The Senior Note Payable was interest-only for the first nine months, after which it converted into a fully-amortizing 30-month term note. The Senior Note Payable was secured by substantially all of our assets, including accounts receivable, inventories, property and equipment, and intangible assets, including intellectual property. The outstanding principal of the loan as of December 31, 2013 was $2,553.
As part of the debt incurred in 2011, Ekso Bionics issued the Lender a warrant to purchase 128,570 shares of Ekso Bionics' Series A convertible preferred stock with an exercise price of $1.75 per share which was to expire on October 31, 2021. The fair value of the warrant at the issuance date was estimated to be $167 using the Black-Scholes option-pricing model.

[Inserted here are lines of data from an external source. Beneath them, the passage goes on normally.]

(** * Tegra graphics host syncpoints (drivers/video/tegra/host/nvhost_syncpt.c)

    A shallow embedding of the syncpoint registry: the wrap-around
    comparisons, the refresh of the cached minimum, the CPU increment, the
    blocking wait and the stale-wait check, with the properties the
    specification states about them.

    Conventions.  A [u32] is a [Z] reduced modulo [2^32]; a cast to [s32]
    re-reads the same 32 bits as a two's complement number.  The arrays of
    [struct nvhost_syncpt] are lists indexed by the counter id.  The calls
    into the rest of the driver (register transport, power gate, interrupt
    dispatcher, buffer patcher, scheduler) are recorded as a trace of events
    and answered by a record of collaborators.  A run is that of a single
    thread: memory barriers have no effect and are left out, and so are the
    log lines [dev_err], [printk] and [dev_dbg]; the [dev_warn] of the
    blocking loop is kept, because it calls [nvhost_syncpt_name], and so is
    the register dump [nvhost_sync_reg_dump] that the refresh asks for before
    it halts, a call into another file of the driver.  What
    other threads and the interrupt handler do during a sleep shows only in
    the answer of that sleep. *)

From Stdlib Require Import ZArith Lia Bool.
From stdpp Require Import base list strings.

Local Open Scope Z_scope.

(** ** Machine integers *)

Definition u32 (z : Z) : Z := z mod 2 ^ 32.

Definition s32 (z : Z) : Z :=
  let w := u32 z in if w <? 2 ^ 31 then w else w - 2 ^ 32.

(** [BIT(nr)] is [1UL << nr]. *)
Definition BIT (nr : Z) : Z := Z.shiftl 1 nr.

(** ** Wrapping comparisons (source lines 283-293) *)

(** returns true, if a <= b < c using wrapping comparison *)
Definition nvhost_syncpt_is_between (a b c : Z) : bool :=
  u32 (b - a) <? u32 (c - a).

(** returns true, if x >= y (mod 1 << 32); the third argument is converted
    to [u32] when it is passed. *)
Definition nvhost_syncpt_wrapping_comparison (x y : Z) : bool :=
  nvhost_syncpt_is_between y x (u32 (Z.shiftl 1 31 + y)).

(** [v] lies in the half-open window [[lo, lo + 2^31)] of the 32-bit circle:
    some offset below [2^31] leads from [lo] to [v]. *)
Definition in_window (lo v : Z) : Prop :=
  exists k, 0 <= k < 2 ^ 31 /\ u32 v = u32 (lo + k).

(** ** The registry and what surrounds it *)

(** [struct nvhost_syncpt]: the software shadows, one cell per counter. *)
Record nvhost_syncpt := {
  min_val : list Z;
  max_val : list Z;
}.

(** [struct nvhost_waitchk]: a queued wait instruction. *)
Record nvhost_waitchk := {
  mem : Z;
  offset : Z;
  syncpt_id : Z;
  thresh : Z;
}.

(** Constants that the source takes from headers outside this file. *)
Record nvhost_config := {
  HZ : Z;
  NVHOST_NO_TIMEOUT : Z;
  EAGAIN : Z;
  NVSYNCPTS_CLIENT_MANAGED : Z;
  NV_HOST1X_SYNCPT_NB_PTS : Z;
  NVSYNCPT_GRAPHICS_HOST : Z;
  nvhost_class_host_wait_syncpt : Z -> Z -> Z;
}.

(** Answers of the external collaborators during one call: the live value
    of a counter register, the status of registering a wake action for
    (id, thresh), the value returned by the n-th bounded sleep given its
    slice, and the status of patching (mem, offset, override). *)
Record collaborators := {
  readl_syncpt : Z -> Z;
  nvhost_intr_add_action : Z -> Z -> Z;
  wait_event_interruptible_timeout : nat -> Z -> Z;
  nvmap_patch_wait : Z -> Z -> Z -> Z;
}.

(** Calls that leave the registry, in program order. *)
Inductive event :=
| module_busy
| module_idle
| syncpt_readl (id : Z)
| sync_reg_dump
| cpu_incr_writel (v : Z)
| intr_add_action (id thresh : Z)
| intr_put_ref
| wait_event (check : Z)
| warn_stuck (id : Z) (name : string) (thresh timeout : Z)
| patch_wait (mem offset override : Z).

(** How a call ends: it returns, it halts in [BUG()], it reads or writes
    past the end of an array, or the fuel given to its loop runs out. *)
Inductive result (A : Type) :=
| Ok (a : A)
| Bug
| Fault
| Spin.
Arguments Ok {A} a.
Arguments Bug {A}.
Arguments Fault {A}.
Arguments Spin {A}.

Definition M (A : Type) : Type :=
  nvhost_syncpt -> result A * nvhost_syncpt * list event.

Definition ret {A} (a : A) : M A := fun sp => (Ok a, sp, []).
Definition bug {A} : M A := fun sp => (Bug, sp, []).
Definition fault {A} : M A := fun sp => (Fault, sp, []).
Definition spin {A} : M A := fun sp => (Spin, sp, []).
Definition emit (e : event) : M unit := fun sp => (Ok tt, sp, [e]).

Definition bind {A B} (m : M A) (k : A -> M B) : M B :=
  fun sp =>
    match m sp with
    | (Ok a, sp1, t1) =>
        match k a sp1 with (r, sp2, t2) => (r, sp2, t1 ++ t2) end
    | (Bug, sp1, t1) => (Bug, sp1, t1)
    | (Fault, sp1, t1) => (Fault, sp1, t1)
    | (Spin, sp1, t1) => (Spin, sp1, t1)
    end.

Notation "x <- m ;; k" := (bind m (fun x => k))
  (at level 100, m at next level, right associativity).
Notation "m ;;; k" := (bind m (fun _ => k))
  (at level 100, right associativity).

Definition outcome {A} (r : result A * nvhost_syncpt * list event) : result A :=
  fst (fst r).
Definition final {A} (r : result A * nvhost_syncpt * list event) : nvhost_syncpt :=
  snd (fst r).
Definition events {A} (r : result A * nvhost_syncpt * list event) : list event :=
  snd r.

(** Jiffies slept according to a trace. *)
Fixpoint slept (t : list event) : Z :=
  match t with
  | [] => 0
  | wait_event check :: t' => check + slept t'
  | _ :: t' => slept t'
  end.

(** [for (...) body] over the indices of [l], in order. *)
Fixpoint for_each {A} (l : list A) (body : A -> M unit) : M unit :=
  match l with
  | [] => ret tt
  | a :: l' => body a ;;; for_each l' body
  end.

(** The registry after a store to [min_val[id]], and to [max_val[id]]. *)
Definition set_min (sp : nvhost_syncpt) (id v : Z) : nvhost_syncpt :=
  {| min_val := <[Z.to_nat id := v]> (min_val sp); max_val := max_val sp |}.

Definition set_max (sp : nvhost_syncpt) (id v : Z) : nvhost_syncpt :=
  {| min_val := min_val sp; max_val := <[Z.to_nat id := v]> (max_val sp) |}.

In conjunction with the additional debt incurred in 2012, Ekso Bionics issued an additional warrant for 257,829 shares of Ekso Bionics' Series B convertible preferred stock at an exercise price of $2.10 per share and a warrant to purchase 19,337 of Ekso Bionics' common stock at an exercise price of $2.10 per share, both with an expiration date of June 1, 2022. The fair value of the 2012 warrants on the issuance date was determined to be $355 using probability weighted models.
The fair value of the 2011 and 2012 warrants was recorded as a debt discount and was amortized to expense over the term of the loan using the interest method. As of December 31, 2013, the remaining unamortized debt discount was $208 and was included as a component of Notes Payable in the Company's balance sheet. In conjunction with the Merger, the outstanding amount of the unamortized debt discount was recorded as an expense in the Company's 2014 consolidated statement of operations.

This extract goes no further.